While the transglobal factory owners employ millions to produce and purchase their products, almost a billion people, half of whom are children, are dying of malnutrition and hunger in both the so-called developed and undeveloped world. We still live in a world run by dualities between the ”haves and have nots,” the rich and the poor, those sick and dying of rampant, untreated diseases and those with agency and access to care. Sadly, we are not truly touched until we ourselves are affected. Paradoxically, it may take this pandemic to level the field, wake us up out of self absorption and unite the human race —if we choose.
COVID-19 has stopped the world in its escalation of an “anti human duality” at a time in human history when it’s clear that two world wars, holocausts and continuing genocides the world over have not taught us the lessons of true love and care. Continuing racism, bigotry, misogyny and human greed evidenced in the blatant disregard for our planet and all its inhabitants, had apparently reached such a fever pitch that we needed a pandemic to flatten that destructive curve.

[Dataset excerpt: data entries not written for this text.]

(** ** The shape of built terms *)

Fixpoint size (t : Term) : nat :=
  match t with
  | Zero | One | Primitive _ => 1
  | Choice l r | Sequential l r | Parallel l r => S (size l + size r)
  | Star b => S (size b)
  end.

Definition unit_or_Zero (t : Term) : bool :=
  match t with
  | Zero | One => true
  | _ => false
  end.

Lemma rebuilt_subterms (t s : Term) :
  rebuilt t -> In s (proper_subterms t) -> rebuilt s.
Proof.
  induction t; cbn [rebuilt proper_subterms]; intros Hr Hs; try contradiction.
  - destruct Hr as (H1 & H2 & _).
    destruct Hs as [<- | [<- | Hs]]; try assumption.
    apply in_app_iff in Hs as [Hs | Hs]; auto.
  - destruct Hr as (H1 & H2 & _).
    destruct Hs as [<- | [<- | Hs]]; try assumption.
    apply in_app_iff in Hs as [Hs | Hs]; auto.
  - destruct Hr as (H1 & H2 & _).
    destruct Hs as [<- | [<- | Hs]]; try assumption.
    apply in_app_iff in Hs as [Hs | Hs]; auto.
  - destruct Hr as (H1 & _).
    destruct Hs as [<- | Hs]; auto.
Qed.

Lemma pow_Sequential_operands (l r : Term) :
  pow l r = Sequential l r -> unit_or_Zero l = false /\ unit_or_Zero r = false.
Proof.
  intros E. destruct l, r; cbn [pow] in E; try discriminate;
    try (split; reflexivity);
    apply (f_equal size) in E; cbn [size] in E; lia.
Qed.

Lemma floordiv_Parallel_operands (l r : Term) :
  floordiv l r = Parallel l r -> unit_or_Zero l = false /\ unit_or_Zero r = false.
Proof.
  intros E. destruct l, r; cbn [floordiv] in E; try discriminate;
    try (split; reflexivity);
    apply (f_equal size) in E; cbn [size] in E; lia.
Qed.

Lemma star_Star_operand (b : Term) :
  star b = Star b -> unit_or_Zero b = false /\ is_Star b = false.
Proof.
  intros E. destruct b; cbn [star] in E; try discriminate;
    try (split; reflexivity);
    apply (f_equal size) in E; cbn [size] in E; lia.
Qed.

We have been living the dystopian predictions of many such as Orwell’s 1984. In a world where sectarian and partisan agendas pit neighbours against neighbours, the world over, when the dark underbelly of our societies have been systematically exposed and opposed by movements such as “ Me Too” and” Black Lives Matter” we are compelled to stop pointing a finger at “the other out there” and look at the three fingers pointing back at our own heart. Where is our humanity?
It is time to engage in the true jihad, the internal battle against our crippling judgements, stagnant conclusions and inner demons. The struggle to attain, maintain and advance our humanity is most seriously challenged by this latest threat to our collective being. Even as we wash our hands and take all kinds of reasonable measures to ensure our physical health, what about our flagging mental health? The frightening thing about fear is that it knows no bounds when unleashed and will compel us to take the most unreasonable measures in the name of reason. The reptilian brain is still powerful in so called evolved modern humans, especially when perceived survival is at stake. The Darwinian “ survival of the fittest” mentality still exists as a dangerous undercurrent in our collective psyche. This latest test will reveal the truth of our evolutionary growth as a species.
This invisible organism named Covid-19, has halted our world in its tracks to provide a much needed course correction. The natural world responded almost instantaneously. Media reports chronicle pollution lifting to reveal the beauty of the natural world in many parts of the globe, of dolphins returned to cleaner waters in the Venetian canals, of the earth rejuvenating itself. Startling testimony that human civilizations cannot continue carelessly and unchecked on this planet any longer. We must learn to be mindful of how we choose to live our lives.
Maybe as threats to life often do, this pandemic affords us the opportunity to care not only about ourselves but our neighbours, friends, family. Maybe as we go inward and expand our capacity for appreciation of all the simple and profound things which support our lives, we can grow patience, compassion, care and even the intimacy of love and devotion. We have the opportunity now to develop our capacity as human beings— simply to be human. The old songs “all we need is love” “love is the answer” can teach us as nursery rhymes teach children, how we can live in a new way. Maybe as our busyness is halted, we can ask ourselves, if we have time enough for love?